Sumber pendapatan lain dalam Daulah Islam adalah dari para kafir dzimmi yang enggan masuk Islam, mereka hidup tenang berdampingan dengan umat muslim dalam naungan Daulah khilafah, mendapatkan perlindungan dan hak yang sama, dan mentaati aturan Islam. Maka mereka wajib membayar jizyah sebagai tanda kompensasi atas perlindungan Daulah kepada mereka.
Apabila diharuskan dalam sistem Daulah Islam untuk menarik pajak, maka itu adalah solusi terakhir yang apabila kas dalam Baitul mal menipis dan dalam keadaan darurat seperti pengeluaran yang berlebih akibat adanya bencana alam, banjir, tsunami, gempa, dll, atau terjadinya wabah penyakit yang menular dan butuh dana lebih.
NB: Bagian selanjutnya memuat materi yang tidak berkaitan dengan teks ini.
(* ===== verification/Connectors.v ===== *)
(** * Connectors

    [packages/secrets/resolver.py]: credentials by reference; [packages/connectors/meters.py], [prometheus.py],
    [dcgm.py], [kubernetes.py], [slurm.py], [compute/base.py] and [factory.py]: the clients of meters, metrics and clusters.
    A service answers a request with a document ([fetch]: the GET, the check of its status and the JSON text), and
    a probe with a status ([http_status], none when the connection fails).  Parameters: the resolution of a path, the
    environment, digests.  A field that the code passes on unchecked is taken to have its declared type. *)
From S2P Require Import Prelude PyDecimal PyValue PyText Settings Domain Access Actions Attestation Evidence Material Compute Landing.
Local Open Scope Z_scope.

(** ** Text *)

Fixpoint drop_while_suffix (f : Ascii.ascii → bool) (l : list Ascii.ascii) : list Ascii.ascii :=
  match l with
  | [] => []
  | c :: l' => match drop_while_suffix f l' with [] => if f c then [] else [c] | l'' => c :: l'' end
  end.
(** [s.rstrip("/")] *)
Definition rstrip_slash (s : string) : string := String.string_of_list_ascii (drop_while_suffix (λ c, ord c =? 47) (String.list_ascii_of_string s)).
(** [s[:-n]] *)
Definition drop_last (n : nat) (s : string) : string := String.substring 0 (String.length s - n) s.
Definition remove_prefix (p s : string) : string := if String.prefix p s then String.substring (String.length p) (String.length s - String.length p) s else s.
(** [s.split(sep)] for a one-character separator *)
Fixpoint split_chars (sep : Z) (l acc : list Ascii.ascii) : list string :=
  match l with
  | [] => [String.string_of_list_ascii acc]
  | c :: l' => if ord c =? sep then String.string_of_list_ascii acc :: split_chars sep l' [] else split_chars sep l' (acc ++ [c])
  end.
Definition split_on (sep : Z) (s : string) : list string := split_chars sep (String.list_ascii_of_string s) [].
Definition upper (s : string) : string := String.string_of_list_ascii (map to_upper (String.list_ascii_of_string s)).
(** [needle in s] *)
Fixpoint text_contains (needle s : string) : bool :=
  String.prefix needle s || match s with EmptyString => false | String.String _ s' => text_contains needle s' end.
Definition https_url (s : string) : bool := String.prefix "https://" s.
(** an optional text, when it is not empty *)
Definition nonempty (o : option string) : option string := match o with Some s => if bool_decide (s = "") then None else Some s | None => None end.

(** ** resolver.py *)

Definition is_upper (c : Ascii.ascii) : bool := (65 <=? ord c) && (ord c <=? 90).
(** [SECRET_NAME.fullmatch] *)
Definition secret_name_ok (s : string) : bool :=
  match String.list_ascii_of_string s with
  | [] => false
  | c :: l => is_upper c && forallb (λ c, is_upper c || is_digit c || (ord c =? 95)) l && (2 <=? length l)%nat && (length l <=? 80)%nat
  end.
Definition environment_prefix : string := "COMPUTEWEAVER_CONNECTOR_SECRET_".

Section resolver.
Context (resolve_path : string → string) (env : gmap string string) (fs : files) (file_root : string).

Definition resolve_file (reference : string) : result string :=
  let relative := remove_prefix "file://" reference in
  raise_if (bool_decide (relative = "") || String.prefix "/" relative) (ValueError "connector secret file reference must be relative");;
  let root := resolve_path file_root in
  let candidate := resolve_path (in_dir root relative) in
  raise_if (negb (is_under root candidate)) (PermissionError "connector secret path escapes the configured root");;
  raise_if (negb (is_file fs candidate)) (PermissionError "connector credential file is unavailable");;
  Ok candidate.

Definition resolve (reference : string) : result string :=
  if String.prefix "secret://" reference then
    let name := remove_prefix "secret://" reference in
    raise_if (negb (secret_name_ok name)) (ValueError "connector secret name is invalid");;
    of_option (PermissionError "connector credential is unavailable") (nonempty (env !! (environment_prefix +:+ name)))
  else if String.prefix "file://" reference then p ← resolve_file reference; content ← read_file fs p; Ok (py_strip content)
  else Err (ValueError "credential_ref must use secret:// or file://").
Diperbolehkan menarik pajak, tetapi hanya untuk kalangan orang kaya saja. Karena dalam sistem Islam orang miskin wajib untuk diberi bukan dipajaki.
Inilah gambaran apabila syariat Islam diterapkan dalam tatanan negara, maka keberkahan Islam akan terasa sampai ke setiap sudut sendi kehidupan. Maka penting untuk menerapkan syariat Islam secara kaffah dalam naungan khilafah.